| Data excerpts |

::::::::::

(** C8: holding the other fields fixed, the score does not increase when a
    penalty field (fat, saturated fat, sugars, salt, sodium) grows, and does
    not decrease when a bonus field (fiber, proteins) grows: for values
    v1 <= v2 of the field, the score at v2 is <= (respectively >=) the score
    at v1. *)
Theorem getHealthScore_monotone
    (facts : Nutriments) (f : NutrientField) (v1 v2 : JS.number) :
  JS.le v1 v2 = true ->
  (is_penalty f = true ->
   (getHealthScore (set f (Some v2) facts)
    <= getHealthScore (set f (Some v1) facts))%Z) /\
  (is_bonus f = true ->
   (getHealthScore (set f (Some v1) facts)
    <= getHealthScore (set f (Some v2) facts))%Z).
Proof.
  intro Hle.
  assert (Hup : forall t, above (Some v1) t = true -> above (Some v2) t = true).
  { intros t H. unfold above in *; simpl in *.
    exact (gt_le_trans v1 v2 (JS.Finite t) H Hle). }
  destruct facts as [en fa sf ca su fi pr sa so].
  split; intro Hk; destruct f; try discriminate Hk;
    unfold getHealthScore; simpl;
    match goal with
    | |- context [above (Some v1) ?t] =>
      specialize (Hup t);
      destruct (above (Some v1) t), (above (Some v2) t)
    end;
    try (specialize (Hup eq_refl); discriminate Hup);
    seven_tests; lia.
Qed.

Lemma getHealthScore_monotone_witness :
  JS.le (JS.Finite 10) (JS.Finite 30) = true /\
  is_penalty Fat = true /\
  (getHealthScore (set Fat (Some (JS.Finite 30)) scenario4)
   <= getHealthScore (set Fat (Some (JS.Finite 10)) scenario4))%Z.
Proof.
  split; [reflexivity|]. split; [reflexivity|].
  apply (proj1 (getHealthScore_monotone scenario4 Fat
                  (JS.Finite 10) (JS.Finite 30) eq_refl)).
  reflexivity.
Defined.

(** C10: the score does not depend on energy or carbohydrates: two records
    that agree on fat, saturated fat, sugars, salt, sodium, fiber and
    proteins have the same score, whatever their energy and carbohydrate
    fields are. *)
Theorem getHealthScore_ignores_energy_carbohydrates (n1 n2 : Nutriments) :
  (forall f, f <> Energy -> f <> Carbohydrates ->
             JS.same_opt (get f n1) (get f n2)) ->
  getHealthScore n1 = getHealthScore n2.
Proof.
  intro H.
  assert (Hf : forall f t, f <> Energy -> f <> Carbohydrates ->
                           above (get f n1) t = above (get f n2) t).
  { intros f t HE HC. apply above_same, H; assumption. }
  unfold getHealthScore.
  rewrite (Hf Fat), (Hf SaturatedFat), (Hf Sugars), (Hf Salt),
          (Hf Sodium), (Hf Fiber), (Hf Proteins) by discriminate.
  reflexivity.
Qed.

Lemma getHealthScore_ignores_energy_carbohydrates_witness :
  getHealthScore scenario4
  = getHealthScore
      (set Energy (Some (JS.Finite 540))
         (set Carbohydrates (Some JS.PosInf)
            (set Fat (Some (JS.Finite (50 # 2))) scenario4))).
Proof.
  apply getHealthScore_ignores_energy_carbohydrates.
  exact scenario4_agrees.
Defined.

(** * Properties of the display helpers *)

Lemma scoreBand_excellent (s : JS.number) :
  JS.ge s 80%Q = true ->
  scoreBand s = mkBand "Excellent" "health-score-excellent".
Proof.
  intro H. unfold scoreBand, getHealthScoreText, getHealthScoreClass.
  now rewrite H.
Qed.

Lemma scoreBand_good (s : JS.number) :
  JS.ge s 60%Q = true -> JS.lt s 80%Q = true ->
  scoreBand s = mkBand "Good" "health-score-good".
Proof.
  intros H60 H80. apply lt_ge_false in H80.
  unfold scoreBand, getHealthScoreText, getHealthScoreClass.
  now rewrite H80, H60.
Qed.

Lemma scoreBand_fair (s : JS.number) :
  JS.ge s 40%Q = true -> JS.lt s 60%Q = true ->
  scoreBand s = mkBand "Fair" "health-score-fair".
Proof.
  intros H40 H60. apply lt_ge_false in H60.
  assert (H80 : JS.ge s 80%Q = false).
  { destruct (JS.ge s 80%Q) eqn:E; [|reflexivity].
    apply (ge_trans_const s 80 60) in E; [congruence|discriminate]. }
  unfold scoreBand, getHealthScoreText, getHealthScoreClass.
  now rewrite H80, H60, H40.
Qed.

Lemma scoreBand_poor (s : JS.number) :
  JS.ge s 80%Q = false ->
  JS.ge s 60%Q && JS.lt s 80%Q = false ->
  JS.ge s 40%Q && JS.lt s 60%Q = false ->
  scoreBand s = mkBand "Poor" "health-score-poor".
Proof.
  intros H80 H60 H40.
  assert (E60 : JS.ge s 60%Q = false).
  { destruct (JS.ge s 60%Q) eqn:E; [|reflexivity].
    rewrite (ge_false_lt s 80%Q) in H60; try assumption; try reflexivity.
    destruct s; simpl in *; try discriminate.
    unfold JS.ge in E; simpl in E. apply Qle_bool_iff.
    apply Qle_refl. }
  assert (E40 : JS.ge s 40%Q = false).
  { destruct (JS.ge s 40%Q) eqn:E; [|reflexivity].
    rewrite (ge_false_lt s 60%Q) in H40; try assumption; try reflexivity.
    destruct s; simpl in *; try discriminate.
    apply Qle_bool_iff. apply Qle_refl. }
  unfold scoreBand, getHealthScoreText, getHealthScoreClass.
  now rewrite H80, E60, E40.
Qed.

(** C6: [scoreBand] is defined on every number and gives the band by fixed
    thresholds, each band closed at its lower bound: "Excellent" when
    s >= 80, "Good" when 60 <= s < 80, "Fair" when 40 <= s < 60, "Poor" in
    every other case (NaN included); 80 gives "Excellent" and 60 gives
    "Good". *)
Theorem scoreBand_thresholds :
  (forall s, JS.ge s 80%Q = true ->
             scoreBand s = mkBand "Excellent" "health-score-excellent") /\
  (forall s, JS.ge s 60%Q = true -> JS.lt s 80%Q = true ->
             scoreBand s = mkBand "Good" "health-score-good") /\
  (forall s, JS.ge s 40%Q = true -> JS.lt s 60%Q = true ->
             scoreBand s = mkBand "Fair" "health-score-fair") /\
  (forall s, JS.ge s 80%Q = false ->
             JS.ge s 60%Q && JS.lt s 80%Q = false ->
             JS.ge s 40%Q && JS.lt s 60%Q = false ->
             scoreBand s = mkBand "Poor" "health-score-poor") /\
  scoreBand (of_int 80) = mkBand "Excellent" "health-score-excellent" /\
  scoreBand (of_int 60) = mkBand "Good" "health-score-good".
Proof.
  split; [exact scoreBand_excellent|].
  split; [exact scoreBand_good|].
  split; [exact scoreBand_fair|].
  split; [exact scoreBand_poor|].
  split; reflexivity.
Qed.

Lemma scoreBand_thresholds_witness :
  (JS.ge (of_int 75) 60%Q = true /\ JS.lt (of_int 75) 80%Q = true) /\
  scoreBand (of_int 75) = mkBand "Good" "health-score-good" /\
  scoreBand (JS.Finite 39.5) = mkBand "Poor" "health-score-poor" /\
  scoreBand JS.NaN = mkBand "Poor" "health-score-poor".
Proof.
  split; [split; reflexivity|].
  split.
  - apply (proj1 (proj2 scoreBand_thresholds) (of_int 75)); reflexivity.
  - split.
    + apply (proj1 (proj2 (proj2 (proj2 scoreBand_thresholds)))
               (JS.Finite 39.5)); reflexivity.
    + apply (proj1 (proj2 (proj2 (proj2 scoreBand_thresholds))) JS.NaN);
        reflexivity.
Defined.

Lemma getGradeColor_default (grade : string) :
  grade <> "A" -> grade <> "B" -> grade <> "C" ->
  grade <> "D" -> grade <> "E" ->
  getGradeColor grade = "bg-gray-500".
Proof.
  intros HA HB HC HD HE. unfold getGradeColor.
  apply String.eqb_neq in HA, HB, HC, HD, HE.
  now rewrite HA, HB, HC, HD, HE.
Qed.

(** C7: [getGradeColor] is defined on every string by the table A -> green,
    B -> lime, C -> yellow, D -> orange, E -> red; every other string, such
    as "Z", gives the gray default. *)
Theorem getGradeColor_table :
  getGradeColor "A" = "bg-green-500" /\
  getGradeColor "B" = "bg-lime-500" /\
  getGradeColor "C" = "bg-yellow-500" /\
  getGradeColor "D" = "bg-orange-500" /\
  getGradeColor "E" = "bg-red-500" /\
  (forall grade,
      grade <> "A" -> grade <> "B" -> grade <> "C" ->
      grade <> "D" -> grade <> "E" ->
      getGradeColor grade = "bg-gray-500") /\
  getGradeColor "Z" = "bg-gray-500".
Proof.
  repeat (split; [reflexivity|]).
  split; [exact getGradeColor_default|reflexivity].
Qed.

Lemma getGradeColor_table_witness :
  "a" <> "A" /\ getGradeColor "a" = "bg-gray-500".
Proof.
  split; [discriminate|].
  apply (proj1 (proj2 (proj2 (proj2 (proj2 (proj2 getGradeColor_table))))));
    discriminate.
Defined.

(** * Properties of the validator *)

Section Strings.

Lemma all_digits_strip (s : string) : all_digits (strip_non_digits s) = true.
Proof.
  induction s as [|c s IH]; simpl; [reflexivity|].
  destruct (is_digit c) eqn:E; simpl; [now rewrite E|exact IH].
Qed.

Lemma strip_all_digits (s : string) :
  all_digits s = true -> strip_non_digits s = s.
Proof.
  induction s as [|c s IH]; simpl; [reflexivity|].
  intro H. apply andb_prop in H. destruct H as [Hc Hs].
  rewrite Hc. f_equal. exact (IH Hs).
Qed.

Lemma strip_idempotent (s : string) :
  strip_non_digits (strip_non_digits s) = strip_non_digits s.
Proof. apply strip_all_digits, all_digits_strip. Qed.

Lemma test_digits_nonempty (s : string) :
  all_digits s = true -> (0 < String.length s)%nat -> test_digits s = true.
Proof. destruct s; simpl; [lia|auto]. Qed.

Lemma is_digit_value (c : ascii) :
  is_digit c = true -> (0 <= digit_value c <= 9)%Z.
Proof.
  unfold is_digit, digit_value. intro H.
  apply andb_prop in H. destruct H as [H1 H2].
  apply Nat.leb_le in H1, H2. lia.
Qed.

(** Reading index [i] of a string of digits and parsing it gives the digit
    at [i]. *)
Lemma parseInt_at_digit (s : string) :
  all_digits s = true ->
  forall i, (i < String.length s)%nat ->
            parseInt_at s i = Some (digit_at i s).
Proof.
  unfold parseInt_at, digit_at.
  induction s as [|c s IH]; simpl; intros H i Hi; [lia|].
  apply andb_prop in H. destruct H as [Hc Hs].
  destruct i as [|i]; simpl.
  - now rewrite Hc.
  - apply IH; [assumption|lia].
Qed.

Lemma digit_at_bounds (s : string) :
  all_digits s = true -> forall i, (0 <= digit_at i s <= 9)%Z.
Proof.
  unfold digit_at.
  induction s as [|c s IH]; simpl; intros H i.
  - destruct i; simpl; lia.
  - apply andb_prop in H. destruct H as [Hc Hs].
    destruct i as [|i]; simpl; [now apply is_digit_value|now apply IH].
Qed.

Lemma mod2_even (n : nat) : (n mod 2 =? 0)%nat = Nat.even n.
Proof.
  destruct (Nat.even n) eqn:E.
  - apply Nat.even_spec in E. destruct E as [k ->].
    rewrite Nat.mul_comm, Nat.Div0.mod_mul. reflexivity.
  - assert (O : Nat.odd n = true)
      by (rewrite <- Nat.negb_even, E; reflexivity).
    apply Nat.odd_spec in O. destruct O as [k ->].
    rewrite Nat.add_comm, (Nat.mul_comm 2 k), Nat.Div0.mod_add.
    reflexivity.
Qed.

Lemma weighted_sum_nonneg (w : nat -> Z) (s : string) :
  (forall i, 0 <= w i)%Z -> all_digits s = true ->
  forall n, (0 <= weighted_sum w n s)%Z.
Proof.
  intros Hw Hs n. induction n as [|n IH]; simpl; [lia|].
  pose proof (digit_at_bounds s Hs n). pose proof (Hw n). nia.
Qed.

End Strings.

Section Checksums.

Variable s : string.
Hypothesis Hs : all_digits s = true.

(** The loop of [validateEAN13], run over the first [n] indices. *)
Lemma ean13_loop (n : nat) :
  (n <= String.length s)%nat ->
  fold_left (ean13_step s) (seq 0 n) (Some 0%Z)
  = Some (weighted_sum ean13_weight n s).
Proof.
  induction n as [|n IH]; intro Hn; [reflexivity|].
  rewrite seq_S, fold_left_app, IH by lia. cbn [fold_left Nat.add weighted_sum].
  unfold ean13_step.
  rewrite parseInt_at_digit, mod2_even by (assumption || lia).
  change (ean13_weight n) with (if Nat.even n then 1%Z else 3%Z).
  destruct (Nat.even n); unfold IntOrNaN.add, IntOrNaN.mul, IntOrNaN.lift2;
    f_equal; lia.
Qed.

(** The loop of [validateUPC], run over the first [n] indices. *)
Lemma upc_loop (n : nat) :
  (n <= String.length s)%nat ->
  fold_left (upc_step s) (seq 0 n) (Some 0%Z)
  = Some (weighted_sum upca_weight n s).
Proof.
  induction n as [|n IH]; intro Hn; [reflexivity|].
  rewrite seq_S, fold_left_app, IH by lia. cbn [fold_left Nat.add weighted_sum].
  unfold upc_step.
  rewrite parseInt_at_digit, mod2_even by (assumption || lia).
  change (upca_weight n) with (if Nat.even n then 3%Z else 1%Z).
  destruct (Nat.even n); unfold IntOrNaN.add, IntOrNaN.mul, IntOrNaN.lift2;
    f_equal; lia.
Qed.

(** The check digit the code computes with [%] is the one of the formula
    with [mod]: the sum is not negative. *)
Lemma checkDigit_formula (sum : Z) :
  (0 <= sum)%Z ->
  IntOrNaN.rem
    (IntOrNaN.sub (Some 10%Z) (IntOrNaN.rem (Some sum) (Some 10%Z)))
    (Some 10%Z)
  = Some (check_digit sum).
Proof.
  intro H.
  unfold check_digit, IntOrNaN.rem, IntOrNaN.sub, IntOrNaN.lift2.
  change (10 =? 0)%Z with false. cbv iota.
  rewrite (Z.rem_mod_nonneg sum 10) by lia.
  pose proof (Z.mod_pos_bound sum 10 ltac:(lia)).
  rewrite Z.rem_mod_nonneg by lia. reflexivity.
Qed.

::::::::::

| Work order |
Scan the records above for the word "Finite". Show each line in which it appears.

| Result |
    exact (gt_le_trans v1 v2 (JS.Finite t) H Hle). }
  JS.le (JS.Finite 10) (JS.Finite 30) = true /\
  (getHealthScore (set Fat (Some (JS.Finite 30)) scenario4)
   <= getHealthScore (set Fat (Some (JS.Finite 10)) scenario4))%Z.
                  (JS.Finite 10) (JS.Finite 30) eq_refl)).
      (set Energy (Some (JS.Finite 540))
            (set Fat (Some (JS.Finite (50 # 2))) scenario4))).
  scoreBand (JS.Finite 39.5) = mkBand "Poor" "health-score-poor" /\
               (JS.Finite 39.5)); reflexivity.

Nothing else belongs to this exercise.